O melhor já passou…

*Escrito em parceria com o Rodrigão

     Que sexo é bom, todo mundo sabe. Entretanto, é muito melhor para nós – homens – do que para vocês, mulheres. Mas não é por isso que a gente sempre quer mais do que vocês (compare a quantidade de células sexuais produzidas por machos e fêmeas e conclua). Queremos mais, pois nós já começamos a sentir prazer ao fazer algo que é trivial e sem graça para vocês: tirar a calcinha.
     Aliás, pode-se afirmar também, que o sexo mesmo é mero detalhe. O encontro entre as genitais masculina e feminina não passa da consumação de um ato cujo clímax já passou. Não, não, caro(a) leitor, não pense que sou um Wando, apaixonado por calcinhas alheias. Tenho embasamento etílico (de várias discussões em bares) e literário – procure o texto no qual Luís Fernando Verissimo relaciona mãos, dedos e o sexo.
     O fato é que nós, homens, temos muito orgulho de nossas conquistas. Valorizamos o primeiro beijo numa mulher. Aquele que só ocorre graças ao intenso trabalho de vários neurônios para formular a cantada perfeita, capaz de transformar um não em um sim. O beijo é a primeira recompensa para esse esforço. Óbvio, sempre queremos mais e, naturalmente, essa segunda recompensa é maior.
     Claro que o trabalho também é maior. Mas, quando ela tira a calcinha… nossa, é um momento único, sensacional e impagável. Inadjetivável, como já definiu um certo amigo eu. Isso porque mulheres normalmente são seres recatados por natureza. Tímidas, fechadas e resguardadas. Ou nem tanto, às vezes. Porém as exceções não desfazem as regras.
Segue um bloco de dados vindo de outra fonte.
Lemma reachable_ended_well s : reachable s → ended_well s.
Proof.
  induction 1 as [w h allow prob g s Hc|act s Hr IH].
  - destruct (create_inr _ _ _ _ _ _ Hc) as (g1 & g2 & _ & _ & ->). done.
  - apply step_ended_well; [by apply reachable_consistent|done].
Qed.

(** X15.  A reachable episode that is over ended in one of two ways:
    the agent is dead and stands on a pit or on the cell of the wumpus,
    which is alive; or the agent is not dead, stands on the start cell
    and either climbing without gold is allowed or it holds the gold.
    In both cases the last percept carries neither bump nor scream. *)
Theorem episode_end_causes s :
  reachable s → terminated s = true →
  _last_bump s = false ∧ _last_scream s = false ∧
  ((dead s = true ∧
    (agent_pos s ∈ pits s ∨
     (agent_pos s = wumpus_pos s ∧ wumpus_alive s = true))) ∨
   (dead s = false ∧ agent_pos s = start ∧
    (allow_climb_without_gold s = true ∨ has_gold s = true))).
Proof. intros Hr. by apply reachable_ended_well. Qed.

(** X16.  A [FORWARD] of a running reachable episode onto a cell of the
    grid that holds neither a pit nor the live wumpus moves the agent
    there, costs 1, reports no bump and keeps the episode running. *)
Theorem forward_to_safe_cell s :
  reachable s → terminated s = false →
  let nxt := _forward_pos (agent_pos s) (agent_dir s) in
  _in_bounds s nxt = true → nxt ∉ pits s →
  (nxt = wumpus_pos s → wumpus_alive s = false) →
  (step FORWARD s).1
    = set_total_reward (total_reward s - 1) (set_agent_pos nxt (begin_step s)) ∧
  reward (step FORWARD s).2 = -1 ∧
  bump (step FORWARD s).2 = false ∧
  terminated (step FORWARD s).1 = false.
Proof.
  intros Hr Ht nxt Hin Hpit Hw.
  rewrite step_running by done. cbn zeta. cbn [execute_action].
  change (_in_bounds (begin_step s) ?p) with (_in_bounds s p).
  change (agent_pos (begin_step s)) with (agent_pos s).
  change (agent_dir (begin_step s)) with (agent_dir s).
  fold nxt. rewrite Hin. cbn [fst snd].
  rewrite death_check_safe by done. cbn. by rewrite Ht.
Qed.


Lemma step_shoot_arrow_gone s :
  terminated s = false → arrow_available (step SHOOT s).1 = false.
Proof.
  intros Ht. rewrite step_running by done. cbn zeta. cbn [fst].
  pose proof (death_check_frame (execute_action SHOOT (begin_step s) (-1)).1
                (execute_action SHOOT (begin_step s) (-1)).2) as Hdc.
  cbn zeta in Hdc.
  destruct Hdc as (_ & _ & _ & _ & _ & _ & _ & _ & _ & _ & _ & _ & Harrow & _).
  cbn [arrow_available set_total_reward]. rewrite Harrow.
  cbn [execute_action].
  destruct (arrow_available (begin_step s)) eqn:Ha; [|done].
  by destruct (_shoot_arrow _).
Qed.

Lemma no_scream_once_spent acts s :
  reachable s →
  wumpus_alive s = false ∨ arrow_available s = false →
  Forall (λ pc, scream pc = false) (trace acts s).
Proof.
  revert s. induction acts as [|act acts IH]; intros s Hr Hgone; [by constructor|].
  cbn [trace]. constructor.
  - destruct (terminated s) eqn:Ht.
    + rewrite step_terminated by done. cbn.
      by destruct (reachable_ended_well s Hr Ht) as (_ & ? & _).
    + apply not_true_is_false. intros Hsc.
      apply step_scream_iff in Hsc as (_ & Harrow & Hhit); [|done].
      apply shoot_arrow_alive in Hhit. destruct Hgone; congruence.
  - apply IH; [by apply reachable_step|].
    destruct (step_monotone act s) as (_ & Harrow & Halive & _).
    destruct Hgone; [left|right]; auto.
Qed.

(** X17.  A reachable episode is screamed in at most once: among the
    percepts returned by any sequence of steps at most one has the
    scream flag set, and none at all once the wumpus is dead or the
    arrow is used, whether the episode is still running or not. *)
Theorem at_most_one_scream acts s :
  reachable s →
  (length (List.filter scream (trace acts s)) ≤ 1)%nat ∧
  (wumpus_alive s = false ∨ arrow_available s = false →
     Forall (λ pc, scream pc = false) (trace acts s)).
Proof.
  intros Hr. split; [|by apply no_scream_once_spent].
  revert s Hr. induction acts as [|act acts IH]; intros s Hr; [cbn; lia|].
  cbn [trace List.filter].
  destruct (scream (step act s).2) eqn:Hsc; [|by apply IH, reachable_step].
  assert (terminated s = false) as Ht.
  { destruct (terminated s) eqn:Ht; [|done].
    rewrite step_terminated in Hsc by done. cbn in Hsc.
    destruct (reachable_ended_well s Hr Ht) as (_ & ? & _). congruence. }
  apply step_scream_iff in Hsc as (-> & _ & _); [|done].
  pose proof (no_scream_once_spent acts (step SHOOT s).1
                (reachable_step SHOOT s Hr)
                (or_intror (step_shoot_arrow_gone s Ht))) as Hnone.
  assert (List.filter scream (trace acts (step SHOOT s).1) = []) as ->; [|cbn; lia].
  induction Hnone as [|pc l Hpc _ IHl]; [done|].
  cbn [List.filter]. by rewrite Hpc.
Qed.


(** *** The debug board *)

Lemma elem_of_grid_cells w h p :
  p ∈ grid_cells w h ↔ (1 ≤ Pos.x p ≤ w) ∧ (1 ≤ Pos.y p ≤ h).
Proof.
  unfold grid_cells. rewrite list_elem_of_bind. split.
  - intros (xv & Hp & Hx). apply list_elem_of_bind in Hp as (yv & Hp & Hy).
    apply elem_of_range in Hx, Hy. apply list_elem_of_singleton in Hp as ->.
    simpl. lia.
  - intros [Hx Hy]. exists (Pos.x p). split; [|apply elem_of_range; lia].
    apply list_elem_of_bind. exists (Pos.y p). split; [|apply elem_of_range; lia].
    destruct p. by apply list_elem_of_singleton.
Qed.

Lemma blank_board_lookup (l : list Pos.t) (b : gmap Pos.t (gset string)) q :
  foldl (λ b p, <[p := ∅]> b) b l !! q
    = if decide (q ∈ l) then Some ∅ else b !! q.
Proof.
  revert b. induction l as [|p l IH]; intros b; cbn [foldl].
  - by rewrite decide_False by apply not_elem_of_nil.
  - rewrite IH. destruct (decide (q ∈ l)) as [Hin|Hnin].
    + rewrite decide_True; [done|by right].
    + destruct (decide (q = p)) as [->|Hne].
      * rewrite decide_True by left. by rewrite lookup_insert_eq.
      * rewrite decide_False; [by rewrite lookup_insert_ne|].
        rewrite elem_of_cons. tauto.
Qed.

Lemma blank_board_shows s :
  board_shows s (λ _, ∅)
    (foldl (λ b p, <[p := ∅]> b) ∅ (grid_cells (width s) (height s))).
Proof.
  intros q. rewrite blank_board_lookup.
  destruct (_in_bounds s q) eqn:Hin.
  - rewrite decide_True; [done|]. by apply elem_of_grid_cells, in_bounds_iff.
  - rewrite decide_False; [done|]. rewrite elem_of_grid_cells, <- in_bounds_iff.
    by rewrite Hin.
Qed.

Lemma board_add_inside s tags tag p board :
  board_shows s tags board → _in_bounds s p = true →
  ∃ board', board_add tag p board = inr board' ∧
    board_shows s (λ q, if decide (q = p) then {[tag]} ∪ tags q else tags q) board'.
Proof.
  intros Hb Hin. unfold board_add. rewrite (Hb p), Hin.
  eexists. split; [done|]. intros q.
  destruct (decide (q = p)) as [->|Hne].
  - by rewrite lookup_insert_eq, Hin.
  - by rewrite lookup_insert_ne.
Qed.

Lemma board_add_outside s tags tag p board :
  board_shows s tags board → _in_bounds s p = false →
  board_add tag p board = inl KeyError.
Proof. intros Hb Hout. unfold board_add. by rewrite (Hb p), Hout. Qed.

Lemma tag_pits_raised (l : list Pos.t) :
  foldl (λ acc pit, and_then acc (board_add "P" pit)) (inl KeyError) l
    = inl KeyError.
Proof. by induction l. Qed.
     Por isso, aquele momento é tão especial. Quando a mulher retira ou concede a retirada da calcinha, cai o último obstáculo, e ela se entrega. E poucas coisas são mais difíceis do que conquistar e convencer uma mulher a realizar os nossos mais libidinosos desejos. O que vem depois é apenas conseqüência. Bom, ótimo, como todo mundo sabe, contudo, nada comparável àquilo que acontecera momentos antes.
     Aquele pequeno e singelo gesto. Um movimento minúsculo e delicado, lento e bailante, desafiador e comovente. Ele se dá pela leveza da impressão de uma força sutil dos ombros e dos pés femininos sobre o colchão. Ela ergue então a lânguida e franzina cintura, cria-se o afastamento necessário para que se lhe retire a peça mais íntima (e sempre previamente eleita com severos critérios) do seu vestuário. Está dito, em absoluto silêncio, o sim que tanto queríamos ouvir.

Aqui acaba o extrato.